The ambassador, though, says the meeting was just fine and that clearly there were no problems because no one told him there were. That’s certainly possible. But if Bolton and Hill felt like something untoward happened, they may not have chatted with Sondland about it solely to stay out of trouble — after all, they did go to a lawyer.
Third, Sondland doesn’t openly break with Trump anywhere in his testimony. Instead, he goes out of his way to defend the president on one big occasion, saying the president wasn’t linking military aid to Ukraine with a Burisma probe.
“To the best of my recollection, I do not recall any discussions with the White House on withholding U.S. security assistance from Ukraine in return for assistance with the President’s 2020 re-election campaign,” he said.
He goes on to describe a September 9 phone call that he and the president had about this very subject:
“Taking the issue seriously, and given the many versions of speculation that had been circulating about the security aid, I called President Trump directly,” Sondland recounts. “I asked the President: ‘What do you want from Ukraine?’ The President responded, ‘Nothing. There is no quid pro quo.’ The President repeated: ‘no quid pro quo’ multiple times. This was a very short call. And I recall the President was in a bad mood.”
Again, this is entirely likely. Sondland may not have felt there was an explicit attempt to compel Ukraine to look into the Bidens, and Trump may not see the connection himself.

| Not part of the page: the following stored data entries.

(** A revision after a step: unchanged, or its process was deleted. *)
Definition revision_kept (s s' : pdb) (r : DeploymentProcessRevision) : Prop :=
  r ∈ Revisions s' /\ load_revision s' r = load_revision s r.

Lemma create_revision_cases env revision s res s' :
  range_ok env -> p_inv s -> CreateDeploymentProcessRevision env revision s = (res, s') ->
  ((exists e, res = Err e) /\ s' = s)
  \/ exists r created, normalizeDeploymentProcessRevision env revision = Ok r /\ res = Ok created
       /\ create_revision env r s = Ok (created, s').
Proof.
  intros Hr Hs. unfold CreateDeploymentProcessRevision.
  destruct (normalizeDeploymentProcessRevision env revision) as [r|]; [|intros [= <- <-]; left; by split; [eexists|]].
  intros [(u & -> & E)|(e & -> & _ & ->)]%RunSTx_cases; [right; by exists r, u|left; by split; [eexists|]].
Qed.

Lemma inv_create_revision env revision r s created s' :
  range_ok env -> p_inv s -> normalizeDeploymentProcessRevision env revision = Ok r ->
  create_revision env r s = Ok (created, s') ->
  p_inv s' /\ forall q, q ∈ Revisions s -> revision_kept s s' q.
Proof.
  intros Hr Hs Hn E. apply normalize_revision_ok in Hn as (Hne & Hk & Ho & Hd & Hp); [|done].
  apply create_revision_ok in E as (p & number & Hpin & Ei & Eo & En & Hfresh & Hids & -> & _). split.
  - eapply (p_inv_inserted env _ _ _ _ _ p); try done.
  - intros q Hq. split; [apply elem_of_app; by left|]. unfold load_revision. f_equal.
    apply same_rows_steps, inserted_old; [done|done|]. by apply list_elem_of_fmap_2.
Qed.

Lemma step_keeps s s' :
  p_inv s -> p_step s s' ->
  p_inv s' /\ ((forall q, q ∈ Revisions s -> revision_kept s s' q)
    \/ exists id org, DeleteDeploymentProcessWithID id org s = (Ok tt, s')
         /\ forall q, q ∈ Revisions s -> dr_DeploymentProcessID q <> id -> revision_kept s s' q).
Proof.
  intros Hs Hst. assert (p_inv s /\ ((forall q, q ∈ Revisions s -> revision_kept s s q) \/ False)) as Hsame
    by (split; [done|left; by split]).
  destruct Hst as [env process res s' E|process res s' E|id org res s' E|env revision res s' Hr E|a c e sn git].
  - apply create_process_ok in E as [->|(p & Hp & ->)]; [split; [done|by left]|]. split; [|by left].
    apply inv_processes; [done| |].
    + rewrite fmap_app. apply NoDup_app. split_and!; [apply Hs| |apply NoDup_singleton].
      by intros k Hk ->%list_elem_of_singleton.
    + intros r (q & Hq & ?)%(p_process s Hs). exists q. split; [|done]. apply elem_of_app. by left.
  - apply update_process_ok in E as [->|(p & ->)]; [split; [done|by left]|]. split; [|by left].
    assert (forall q, process_where (dp_ID p) (dp_OrganizationID p) q = true ->
      dp_ID p = dp_ID q /\ dp_OrganizationID p = dp_OrganizationID q) as Hw.
    { intros q Hq. unfold process_where in Hq. by to_prop. }
    apply inv_processes; [done| |].
    + rewrite fmap_update_where; [apply Hs|]. intros q _ Hq. by apply Hw.
    + intros r (q & Hq & Ei & Eo)%(p_process s Hs).
      exists (if process_where (dp_ID p) (dp_OrganizationID p) q then p else q).
      split; [apply elem_of_update_where; by exists q|]. destruct (process_where _ _ q) eqn:E; [|done].
      destruct (Hw q E). split; congruence.
  - pose proof E as Edel. apply delete_process_ok in E as [->|[-> Hd]]; [split; [done|by left]|].
    split; [by eapply inv_deleted|]. right. exists id, org. split; [done|]. intros q Hq Hne.
    assert (q ∈ Revisions s') as Hq'.
    { destruct Hd as (_ & -> & _). apply elem_of_select_where. split; [done|]. by apply negb_true_iff, bool_decide_eq_false. }
    split; [done|]. unfold load_revision. f_equal. by eapply same_rows_steps, deleted_rows.
  - apply create_revision_cases in E as [[_ ->]|(r & created & Hn & _ & E)]; [split; [done|by left]| |done|done].
    eapply inv_create_revision in E as [Hi Hk]; [|done..]. split; [done|by left].
  - split; [by apply inv_references|by left].
Qed.

Lemma p_inv_steps s s' : p_inv s -> rtc p_step s s' -> p_inv s'.
Proof. intros Hs Hrt. induction Hrt as [|s t s' Hst _ IH]; [done|]. apply IH. by apply (step_keeps s t). Qed.

Lemma p_inv_reachable s : p_reachable s -> p_inv s.
Proof. apply p_inv_steps, inv_init. Qed.

(** ** The guarantees *)

(** A step without the keys that the storage gives it. *)
Definition content (d : DeploymentProcessStep) : DeploymentProcessStep := with_keys Nil Nil d.

Lemma content_new env steps : content <$> new_steps env steps = content <$> steps.
Proof. by apply new_steps_same. Qed.

Lemma find_process_elem s p :
  p ∈ Processes s -> exists q, find_process (dp_ID p) (dp_OrganizationID p) s = Ok q.
Proof.
  intros Hp. unfold find_process. destruct (select_where _ (Processes s)) as [|q l] eqn:E; [|by exists q].
  exfalso. assert (p ∈ select_where (process_where (dp_ID p) (dp_OrganizationID p)) (Processes s)) as Hin.
  { apply elem_of_select_where. split; [done|]. unfold process_where. by rewrite !bool_decide_eq_true_2. }
  rewrite E in Hin. by apply elem_of_nil in Hin.
Qed.

(** The revisions of a process, as they are listed. *)
Lemma list_revisions s process org p :
  p_inv s -> find_process process org s = Ok p ->
  GetDeploymentProcessRevisions process org s = Ok (load_revision s <$> revisions_of process s).
Proof.
  intros Hs Hp. unfold GetDeploymentProcessRevisions. rewrite Hp. f_equal. f_equal.
  assert (p ∈ Processes s /\ process_where process org p = true) as [Hin Hw].
  { unfold find_process in Hp. destruct (select_where _ (Processes s)) as [|q l] eqn:E; [done|]. injection Hp as ->.
    apply elem_of_select_where. rewrite E. by left. }
  unfold process_where in Hw. to_prop. subst process org.
  rewrite (select_ext _ (λ r, bool_decide (dr_DeploymentProcessID r = dp_ID p))).
  - apply stable_sort_id. pose proof (p_numbers s Hs (dp_ID p)) as Hn. fold (revisions_of (dp_ID p) s).
    revert Hn. generalize (revisions_of (dp_ID p) s) 1%Z.
    induction l as [|r l IH]; intros k Hk; [constructor|]. cbn [fmap list_fmap length] in Hk.
    rewrite seqZ_cons in Hk by lia. injection Hk as Er El. constructor.
    + apply (IH (Z.succ k)). rewrite El. f_equal. lia.
    + apply Forall_forall. intros q Hq. unfold not_after, less_by. apply Z.ltb_ge.
      apply (list_elem_of_fmap_2 dr_RevisionNumber) in Hq. rewrite El in Hq. apply elem_of_seqZ in Hq. lia.
  - intros r Hr. destruct (p_process s Hs r Hr) as (q & Hq & Ei & Eo). case_bool_decide as E; [|done]. simpl.
    apply bool_decide_eq_true. rewrite <- Eo. f_equal. apply (NoDup_fmap_elem dp_ID (Processes s)); [apply Hs|done|done|congruence].
Qed.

But when you put all facets of the ambassador’s opening statement together, it’s still pretty clear: Ukraine needed to commit to an anti-corruption probe to get a Trump meeting, and that investigation had to include a look into the Burisma. Sondland doesn’t say any of it is Trump’s fault, but doesn’t explain why Trump putting Giuliani at the center of it all doesn’t at least lay some of the blame inside the Oval Office.
Not too shabby for an opening statement. If that’s how the testimony starts, imagine how it might end.